--- Data listing ---

(** Creating twice with one 6-digit [book_id], the first time with a [title]
    and [author] without the character NUL: whatever the table, and whether
    the first creation stored the book or found the [book_id] taken, the second
    one is refused with AlreadyExists (status 400) and writes nothing, also
    when its [title] and [author] differ; and after the first creation the
    table is not empty. *)
Theorem second_create_already_exists
    (db : Database) (book_id : Z) (title author title' author' : string) :
  schemas.six_digits book_id = true ->
  storable_text title && storable_text author = true ->
  let db1 := snd (POST_books book_id title author db) in
  POST_books book_id title' author' db1 = (Raise AlreadyExists, db1) /\
  status 201 (fst (POST_books book_id title' author' db1)) = 400 /\
  (exists first rest, fst (GET_books db1) = Return (first :: rest)).
Proof.
  intros Hv Hs db1.
  assert (exists old, query_first book_id db1 = Some old) as [old Hold].
  { unfold db1, POST_books, schemas.validate_BookCreate. rewrite Hv.
    destruct (query_first book_id db) as [old|] eqn:Hq.
    - rewrite (create_book_taken _ db old) by exact Hq. now exists old.
    - rewrite create_book_fresh by assumption. simpl.
      eexists. now apply query_first_app_new. }
  assert (POST_books book_id title' author' db1 = (Raise AlreadyExists, db1)) as H.
  { unfold POST_books, schemas.validate_BookCreate. rewrite Hv.
    now apply (create_book_taken _ db1 old). }
  split; [exact H|]. split; [now rewrite H|].
  unfold GET_books, get_all_books, query_all. simpl.
  destruct db1 as [|first rest]; [discriminate|]. now exists first, rest.
Qed.

Lemma second_create_already_exists_witness :
  schemas.six_digits 123456 = true /\
  storable_text "1984" && storable_text "Orwell" = true /\
  POST_books 123456 "Animal Farm" "Orwell"
             (snd (POST_books 123456 "1984" "Orwell" [])) =
    (Raise AlreadyExists, snd (POST_books 123456 "1984" "Orwell" [])).
Proof.
  split; [reflexivity|]. split; [reflexivity|].
  exact (proj1 (second_create_already_exists [] 123456 "1984" "Orwell"
                  "Animal Farm" "Orwell" eq_refl eq_refl)).
Defined.
(** * websiteCheck: a shallow embedding of [image_checker.py]

    The program fetches one page, checks every [<img>] it finds, mails a
    summary of the broken ones and sleeps for an hour.  Everything it does
    goes through a library call (requests, BeautifulSoup, PIL, smtplib,
    logging, time), so the embedding is a state-and-exception monad over an
    abstract outside world: each library call is an oracle that reads and
    advances the world, and every call the program makes is appended to a
    trace of events.

    Python exceptions are the subclasses of [Exception] that library calls
    raise; an exception is represented by its message [str(e)].
    Asynchronous interrupts ([KeyboardInterrupt]) are outside the model. *)

From Stdlib Require Import ZArith Ascii String List Bool Lia.
From stdpp Require Import base gmap strings pretty.

Local Open Scope Z_scope.
Local Open Scope list_scope.

(** ** Python values *)

(** [str(e)] of a raised exception. *)
Definition exn := string.

(** The newline character of the f-strings. *)
Definition LF : string := String "010"%char EmptyString.

(** [s.startswith(p)]. *)
Definition startswith (s p : string) : bool := String.prefix p s.

(** [s.startswith((p1, ..., pn))]. *)
Definition startswith_any (s : string) (ps : list string) : bool :=
  existsb (startswith s) ps.

(** Truthiness of an [Optional[str]], of a [str], of an [Optional[int]] and
    of a list. *)
Definition truthy_str (s : string) : bool :=
  match s with EmptyString => false | String _ _ => true end.

Definition truthy_opt_str (o : option string) : bool :=
  match o with Some s => truthy_str s | None => false end.

Definition truthy_opt_int (o : option Z) : bool :=
  match o with Some z => negb (z =? 0) | None => false end.

Definition truthy_list {A} (l : list A) : bool :=
  match l with [] => false | _ :: _ => true end.

(** [f"{v}"] for an [Optional[int]]. *)
Definition fmt_int (o : option Z) : string :=
  match o with Some z => pretty z | None => "None" end.

(** ** Library data *)

(** [requests.Response]: the fields the program reads. *)
Record Response := { status_code : Z; text : string; content : string }.

(** A decoded [PIL.Image]: its [size] and what [verify()] does
    ([None]: returns, [Some e]: raises [e]). *)
Record PILImage := { size : Z * Z; verify : option exn }.

(** A BeautifulSoup tag: its attribute dictionary. *)
Record Tag := { attrs : gmap string string }.

(** [tag.get(key, default)]. *)
Definition Tag_get (t : Tag) (key dflt : string) : string :=
  default dflt (attrs t !! key).

(** [MIMEText(payload, subtype)] and the [MIMEMultipart] message. *)
Record MIMEText := { payload : string; subtype : string }.

Record Message := {
  msg_From : option string;
  msg_To : option string;
  msg_Subject : string;
  msg_parts : list MIMEText
}.

(** The calls made on an [smtplib.SMTP] object. *)
Inductive smtp_op :=
| SMTP_connect (host : string) (port : Z)
| SMTP_starttls
| SMTP_login (user password : option string)
| SMTP_send_message (msg : Message)
| SMTP_quit.

Inductive level := INFO | WARNING | ERROR.

(** The trace: every library call with an effect outside the process. *)
Inductive event :=
| EGet (url : string)                          (* requests.get(url, timeout=10) *)
| ELog (lvl : level) (msg : string)            (* logging.info/warning/error *)
| ESmtp (op : smtp_op) (raised : option exn)   (* an SMTP call and its outcome *)
| ESleep (secs : Z).                           (* time.sleep(secs) *)

(** The outside world and the libraries, as oracles. *)
Class Libs := {
  World : Type;
  (** [os.getenv], after [load_dotenv()] *)
  os_environ : gmap string string;
  (** [requests.get(url, timeout=10)] *)
  requests_get : string -> World -> (exn + Response) * World;
  (** [Image.open(BytesIO(content))] *)
  Image_open : string -> exn + PILImage;
  (** [BeautifulSoup(text, 'html.parser').find_all('img')], in document order *)
  soup_find_all_img : string -> exn + list Tag;
  (** [requests.compat.urljoin(base, url)] *)
  urljoin : string -> string -> exn + string;
  (** one call on the SMTP connection *)
  smtp : smtp_op -> World -> option exn * World;
  (** [time.sleep(secs)] *)
  time_sleep : Z -> World -> World
}.

(** A broken-image record: [(img_url, width, height)]. *)
Definition broken_record : Type := string * option Z * option Z.

(** The result of the per-image check: [(result, width, height)], where
    [result] is [True], [False] or [None]. *)
Definition check_result : Type := option bool * option Z * option Z.

Definition MIN_WIDTH : Z := 200.
Definition MIN_HEIGHT : Z := 200.

(** [self] of [ImageChecker]. *)
Record ImageChecker := {
  url : string;
  email_sender : option string;
  email_password : option string;
  email_receiver : option string;
  smtp_server : string;
  smtp_port : Z
}.

(** The emails of a trace: the messages whose [send_message] returned. *)
Fixpoint sent_emails (evs : list event) : list Message :=
  match evs with
  | [] => []
  | ESmtp (SMTP_send_message m) None :: evs' => m :: sent_emails evs'
  | _ :: evs' => sent_emails evs'
  end.

Definition is_smtp (e : event) : bool :=
  match e with ESmtp _ _ => true | _ => false end.

Section Program.

Context {L : Libs}.

(** ** The monad *)

Record state := { world : World; events : list event }.

Definition M (A : Type) : Type := state -> (exn + A) * state.

Definition ret {A} (a : A) : M A := fun s => (inr a, s).

Definition raise {A} (e : exn) : M A := fun s => (inl e, s).

Definition bind {A B} (m : M A) (k : A -> M B) : M B := fun s =>
  match m s with
  | (inr a, s') => k a s'
  | (inl e, s') => (inl e, s')
  end.

(** [try: m except Exception as e: h e]. *)
Definition try_except {A} (m : M A) (h : exn -> M A) : M A := fun s =>
  match m s with
  | (inr a, s') => (inr a, s')
  | (inl e, s') => h e s'
  end.

(** A pure library call that returns or raises. *)
Definition lift {A} (r : exn + A) : M A := fun s => (r, s).

Definition emit (e : event) : M unit := fun s =>
  (inr tt, {| world := world s; events := events s ++ [e] |}).

Notation "'let*' x ':=' m 'in' k" := (bind m (fun x => k))
  (at level 10, x pattern, m at level 100, k at level 200).

(** [for x in xs: acc = body(acc, x)]; an exception leaves the loop. *)
Fixpoint for_each {A B} (xs : list A) (acc : B) (body : B -> A -> M B) : M B :=
  match xs with
  | [] => ret acc
  | x :: xs' => let* acc' := body acc x in for_each xs' acc' body
  end.

(** ** Library calls in the monad *)

Definition logging_info (msg : string) : M unit := emit (ELog INFO msg).
Definition logging_warning (msg : string) : M unit := emit (ELog WARNING msg).
Definition logging_error (msg : string) : M unit := emit (ELog ERROR msg).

---

Assignment
Starting at the first line of the entries above, please extract each line up to and including the line with "let db1 := snd", unchanged, and add nothing.

Response to the task
(** Creating twice with one 6-digit [book_id], the first time with a [title]
    and [author] without the character NUL: whatever the table, and whether
    the first creation stored the book or found the [book_id] taken, the second
    one is refused with AlreadyExists (status 400) and writes nothing, also
    when its [title] and [author] differ; and after the first creation the
    table is not empty. *)
Theorem second_create_already_exists
    (db : Database) (book_id : Z) (title author title' author' : string) :
  schemas.six_digits book_id = true ->
  storable_text title && storable_text author = true ->
  let db1 := snd (POST_books book_id title author db) in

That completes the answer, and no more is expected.